Trade The Arbitrage Window 4 min read April 29, 2026

Shippers Locking In Carriers Early — Your Freight Advantage Starts Now

Asset-based carrier demand is surging before peak season; brands that secure capacity this week win Q3 margins.

Executive TL;DR
Asset-based carriers are the new premium — reliability beats price.
Early peak-season negotiations give you leverage competitors waste in July.
Lock multi-year logistics partnerships now to insulate your landed costs.
Data Pulse +18%
YoY increase in early peak freight RFPs
Source: Supply Chain Dive / Knight-Swift Earnings Call

The freight market just sent a signal that most e-commerce operators will ignore — and that's exactly why it matters to you. Knight-Swift CEO Adam Miller confirmed on the company's latest earnings call that shippers are initiating peak season capacity discussions months earlier than historical norms. Customers aren't shopping for the lowest rate. They're shopping for reliability, gravitating toward asset-based carriers who own their trucks, warehouses, and drivers rather than brokering everything through intermediaries. This is a structural behavioral shift, not a seasonal blip. When the largest truckload carrier in North America tells you the buying pattern has changed, the arbitrage window is open — but it won't stay open past mid-summer. Brands that treat freight as a strategic asset rather than a line-item expense are about to separate themselves from every competitor still running spot-market roulette in August.

Who Loses: The Spot-Market Gamblers

Every peak season follows the same brutal script for unprepared brands. Spot rates spike 25–40% above contract rates. Loads get bumped. Delivery promises break. Customer satisfaction tanks. The brands that lose are the ones treating logistics procurement like a last-minute Amazon purchase — waiting until volumes surge, then scrambling for whatever capacity remains. This year the squeeze is tighter. APEC trade policy discussions are accelerating cross-border complexity, General Mills just disclosed setbacks in supply chain sustainability targets (a sign that even $20B companies are struggling with logistics execution), and Mercedes-Benz is locking multi-year battery supply deals that signal long-cycle procurement is now the playbook across industries. The message is unmistakable: the era of just-in-time freight procurement is dead. Brands still running quarterly carrier bids without committed volume guarantees are going to pay a steep reliability tax when Q3 demand hits. Your competitors' laziness is your margin opportunity.

Who Wins: The Capacity Hoarders

The winners in this cycle are brands that recognize freight capacity as finite inventory — something you secure before you need it, not when you're desperate for it. Asset-based carriers reward commitment. When you bring a carrier a 12- to 24-month volume commitment with predictable lanes and consistent tender acceptance, you unlock priority loading, dedicated driver teams, and rate stability that your spot-dependent competitors simply cannot access. This is the Mercedes-Benz playbook applied to your fulfillment network: lock supply partnerships measured in years, not quarters. The top-performing direct-to-consumer and wholesale brands in our network are already signing peak-season capacity agreements with asset-based carriers at rates 10–15% below what the July spot market will demand. They're also embedding carrier scorecards that weight on-time pickup and delivery performance above raw cost per mile — because a late shipment that costs $1.80/mile destroys more margin than an on-time shipment at $2.10/mile ever will.

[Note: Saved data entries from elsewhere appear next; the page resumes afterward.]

(** A new end writes a revision that no kept end wrote. *)
Lemma new_end_fresh d d' s e app x : projects_ok d -> ends_ok d -> effect d d' -> new_end d d' s e -> kept d x -> base_applied x = true ->
  base_applied (set_end SEnded (end_columns e app) app s) = true -> written_revision x <> written_revision (set_end SEnded (end_columns e app) app s).
Proof.
  intros P Eo E (_ & _ & N) Kx Bx By W. pose proof Bx as Ax. unfold base_applied in Ax. b2p.
  destruct (kept_recorded d d' x Eo E Kx) as (_ & sx & Sx & _ & Bsx & Wx & Six & R); [done|]. unfold base_applied, applied in By. cbn in By. b2p.
  destruct (bs_slot_id s) eqn:B; [done|]. destruct N as (p & L & [(_ & _ & Rv & _)|(_ & Oc & _)]); [|congruence].
  rewrite <- Wx in W. unfold written_revision in W. cbn in W. injection W as Wp Wr. destruct (bs_slot_id x) eqn:Bx'; [done|].
  destruct (recorded_bound d sx p P) as (r & Er & Hr); [by rewrite Wp|done|done|]. rewrite Er in Wr. injection Wr as Wr. lia.
Qed.

Lemma effect_ends_ok d d' : projects_ok d -> sessions_ok d -> slots_ok d -> NoDup (map bs_id (dk_sessions d')) -> ends_ok d -> effect d d' -> ends_ok d'.
Proof.
  intros P O Sl N' Eo E. assert (forall x, applied x = true -> bs_status x = SEnded) as Es by (unfold applied; intros; by b2p).
  assert (forall x, base_applied x = true -> applied x = true) as Ba by (unfold base_applied; intros; by b2p).
  destruct (effect_ended d d' P O Sl E) as [K|(s & e & app & N & K)]; split.
  - intros x X A. by apply (kept_recorded d d'); eauto.
  - apply (partial_unique_intro bs_id); [done|]. intros x y X Y Bx By. apply (kept_unique d d'); eauto.
  - intros x X A. destruct (K x X (Es x A)) as [Kx | ->]; [by apply (kept_recorded d d')|by eapply new_end_recorded].
  - apply (partial_unique_intro bs_id); [done|]. intros x y X Y Bx By W.
    destruct (K x X) as [Kx | ->]; [by eauto| |]; destruct (K y Y) as [Ky | ->]; try by eauto.
    + by eapply kept_unique.
    + by edestruct (new_end_fresh d d' s e app x).
    + by edestruct (new_end_fresh d d' s e app y).
Qed.

(** ** Links *)

(** The slot of a session is of its project. *)
Definition slot_here (d : Desk) (s : SessionRow) (slot_id : uuid) : Prop := (slot_id, bs_project_key s) ∈ map slot_key (dk_slots d).
(** The predecessor of a relayed session ended on the same slot of the same project. *)
Definition predecessor (d : Desk) (s : SessionRow) (from : uuid) : Prop :=
  exists pr, pr ∈ dk_sessions d /\ bs_id pr = from /\ bs_status pr = SEnded /\ bs_slot_id pr = bs_slot_id s /\ bs_project_key pr = bs_project_key s.
Definition checkpoint_key (c : CheckpointRow) : uuid * Z := (bc_session_id c, bc_seq c).

Record links_ok (d : Desk) : Prop := {
  lk_project : forall s, s ∈ dk_sessions d -> bs_project_key s ∈ map pc_project_key (dk_projects d);
  lk_slot : forall s slot_id, s ∈ dk_sessions d -> bs_slot_id s = Some slot_id -> slot_here d s slot_id;
  lk_relay : forall s from, s ∈ dk_sessions d -> bs_relayed_from s = Some from -> predecessor d s from;
  lk_checkpoints : NoDup (map checkpoint_key (dk_checkpoints d));
  lk_checkpoint : forall c, c ∈ dk_checkpoints d -> checkpoint_row_ok c = true /\ exists s, s ∈ dk_sessions d /\ bs_id s = bc_session_id c;
  lk_bound : forall id, lenZ (checkpoints_of d id) <= MAX_CHECKPOINTS_PER_SESSION }.

(** Checkpoints are only added. *)
Definition checkpoints_change (d d' : Desk) : Prop :=
  dk_checkpoints d' = dk_checkpoints d \/
  exists row, dk_checkpoints d' = dk_checkpoints d ++ [row] /\ dk_sessions d' = dk_sessions d /\ checkpoint_row_ok row = true /\
    is_Some (session_of d (bc_session_id row)) /\ _stored_checkpoint d (bc_session_id row) (bc_seq row) = None /\
    lenZ (checkpoints_of d (bc_session_id row)) < MAX_CHECKPOINTS_PER_SESSION.

Lemma effect_checkpoints d d' : effect d d' -> checkpoints_change d d'.
Proof.
  destruct 1; try (left; unfold insert_project; by frame_tac). right. exists row. by split_and!.
Qed.

Lemma change_ended d s' s : s' = s \/ change d s' s -> bs_status s = SEnded -> s' = s \/ same_life s' s.
Proof.
  intros [->|[_ [L|[(Op & _)|[(Op & _)|(Op & _)]]]]] E; [by left|by right|..]; unfold is_open in Op; b2p; congruence.
Qed.

Lemma sessions_stay d d' s : sessions_change d d' -> s ∈ dk_sessions d -> bs_status s = SEnded ->
  exists s', s' ∈ dk_sessions d' /\ (s' = s \/ same_life s' s).
Proof.
  intros [(f & Es & C & _)|[(row & Es & _)|(q & Es & C)]] S E; rewrite Es.
  - exists (f s). split; [by apply (list_elem_of_fmap_2 f)|]. by eapply change_ended; [apply C|].
  - exists s. split; [apply elem_of_app; by left|by left].
  - exists s. split; [|by left]. apply elem_of_bfilter. split; [done|]. destruct (q s) eqn:Q; [done|]. destruct (C s S Q) as (cut & Pu).
    unfold purgeable in Pu. b2p. match goal with I : bs_status s ∈ _ |- _ => rewrite E in I; by apply elem_of_cons in I as [?|[?|I%not_elem_of_nil]%elem_of_cons] end.
Qed.

Lemma relayed_bound s from : session_row_ok s = true -> bs_relayed_from s = Some from -> bs_slot_id s <> None.
Proof. unfold session_row_ok. intros R E. b2p. match goal with H : is_none (bs_relayed_from s) || _ = true |- _ => rewrite E in H; cbn in H end. by destruct (bs_slot_id s). Qed.

(** A predecessor stays one for every row that keeps the slot, the project and the link. *)
Lemma predecessor_stays d d' s s' from : sessions_change d d' -> predecessor d s from -> bs_slot_id s' = bs_slot_id s -> bs_project_key s' = bs_project_key s ->
  predecessor d' s' from.
Proof.
  intros C (pr & P & I & E & Sl & Pk) Es Ep. destruct (sessions_stay _ _ _ C P E) as (pr' & P' & [-> | L]).
  - exists pr. split_and!; congruence.
  - unfold same_life in L. destruct_and!. exists pr'. split_and!; congruence.
Qed.

Lemma links_sessions d d' : projects_ok d -> sessions_ok d -> links_ok d -> effect d d' ->
  (forall s, s ∈ dk_sessions d' -> bs_project_key s ∈ map pc_project_key (dk_projects d')) /\
  (forall s slot_id, s ∈ dk_sessions d' -> bs_slot_id s = Some slot_id -> slot_here d' s slot_id) /\
  (forall s from, s ∈ dk_sessions d' -> bs_relayed_from s = Some from -> predecessor d' s from).
Proof.
  intros P O L E. pose proof (effect_sessions d d' (so_ids _ O) E) as C. destruct (effect_project_keys _ _ E) as [mp Ep].
  destruct (effect_slot_keys _ _ E) as [ms Em]. unfold slot_here. rewrite Ep, Em. setoid_rewrite elem_of_app. clear E.
  pose proof C as C0. destruct C as [(f & Es & C & _)|[(row & Es & (_ & _ & (p & Lp & _) & _ & Pr) & _)|(q & Es & C)]]; rewrite Es.
  - split_and!.
    + intros s X. apply list_elem_of_fmap in X as (x & -> & X). destruct (change_ledger d _ _ (C x X)) as (-> & _). left. by apply L.
    + intros s slot X B. apply list_elem_of_fmap in X as (x & -> & X). destruct (change_keeps d _ _ (C x X)) as (_ & _ & _ & _ & _ & _ & [K|K]).
      * destruct (change_ledger d _ _ (C x X)) as (-> & _). left. apply L; [done|congruence].
      * destruct K as (_ & _ & _ & sl & app & Ef & Sf & _ & Sp & _). rewrite Ef in B |- *. cbn in B |- *. injection B as <-. left.
        rewrite <- (same_project_is d _ x O X Sp). apply (list_elem_of_fmap_2 slot_key). by apply slot_of_Some in Sf as [].
    + intros s from X R. apply list_elem_of_fmap in X as (x & -> & X). destruct (change_keeps d _ _ (C x X)) as (_ & _ & _ & Er & _ & _ & K). rewrite Er in R.
      destruct (change_ledger d _ _ (C x X)) as (Pk & _). eapply (predecessor_stays d d' x); [done|by apply L| |done].
      destruct K as [K|(_ & _ & N & _)]; [done|]. destruct (so_rows _ O x X) as [Ro _]. by edestruct relayed_bound.
  - apply load_elem in Lp as [Pp Pk].
    assert (forall from, bs_relayed_from row = Some from -> predecessor d row from) as Pred.
    { intros from R. rewrite R in Pr. destruct Pr as (pr & Spr & Epr & Sl & Sp). apply session_of_Some in Spr as [Spr Ipr]. exists pr. split_and!; try done.
      symmetry. by eapply same_project_is. }
    split_and!; intros s.
    + intros [S | ->%list_elem_of_singleton]%elem_of_app; left; [by apply L|]. rewrite <- Pk. by apply (list_elem_of_fmap_2 pc_project_key).
    + intros slot [S | ->%list_elem_of_singleton]%elem_of_app B; left; [by apply L|]. destruct (bs_relayed_from row) as [from|]; [|congruence].
      destruct (Pred from eq_refl) as (pr & Spr & _ & _ & Sl & <-). apply L; [done|congruence].
    + intros from [S | ->%list_elem_of_singleton]%elem_of_app R; (eapply (predecessor_stays d d'); [done| |done|done]); [by apply L|by apply Pred].
  - split_and!; intros s.
    + intros [S _]%elem_of_bfilter. left. by apply L.
    + intros slot [S _]%elem_of_bfilter B. left. by apply L.
    + intros from [S _]%elem_of_bfilter R. eapply (predecessor_stays d d' s); [done|by apply L|done|done].
Qed.

(** A session with checkpoints stays. *)
Lemma checkpointed_stays d d' c : sessions_change d d' -> c ∈ dk_checkpoints d -> (exists s, s ∈ dk_sessions d /\ bs_id s = bc_session_id c) ->
  exists s, s ∈ dk_sessions d' /\ bs_id s = bc_session_id c.
Proof.
  intros [(f & Es & C & _)|[(row & Es & _)|(q & Es & C)]] K (s & S & I); rewrite Es.
  - exists (f s). split; [by apply (list_elem_of_fmap_2 f)|]. by rewrite (proj1 (change_keeps d _ _ (C s S))).
  - exists s. split; [apply elem_of_app; by left|done].
  - exists s. split; [|done]. apply elem_of_bfilter. split; [done|]. destruct (q s) eqn:Q; [done|]. destruct (C s S Q) as (cut & Pu).
    unfold purgeable in Pu. b2p. match goal with H : any (fun c => bc_session_id c =? bs_id s) _ = false |- _ => pose proof (proj1 (any_false _ _) H c K) as X end.
    cbv beta in X. b2p. congruence.
Qed.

The APEC Variable: Trade Policy Demands Logistics Certainty

The USTR's renewed APEC trade focus adds another layer. As tariff structures and rules-of-origin requirements shift across Asia-Pacific corridors, your inbound logistics complexity increases. That complexity magnifies the value of domestic carrier partnerships you control. When your ocean freight timelines become less predictable, your domestic final-mile and regional distribution reliability becomes the variable that either saves or sinks your customer experience. Smart operators are building buffer capacity into domestic carrier contracts specifically to absorb inbound volatility from APEC-affected trade lanes. This isn't defensive planning — it's offensive positioning. Every disruption your competitor absorbs as a crisis, you absorb as a planned scenario with pre-negotiated surge capacity already contracted.

Your Three Moves This Week

First, audit your top five freight lanes by volume and identify which ones currently rely on brokered or spot capacity. Convert at least two of those lanes to asset-based carrier contracts with 12-month minimums before May 15. Second, call your carrier reps and open peak-season commitment discussions now — not in June, not in July, now. Bring them a volume forecast with committed tender ratios above 85% and you will negotiate rates that your competitors won't see until next year. Third, build a carrier scorecard that weights reliability metrics — on-time percentage, tender acceptance, claims ratio — at 60% and cost at 40%. Share it with your carriers. The ones who welcome it are the ones worth partnering with. The freight market is repricing reliability as the premium asset. Your brand either pays for that reliability proactively at a discount, or reactively at a penalty. The window is open. Walk through it.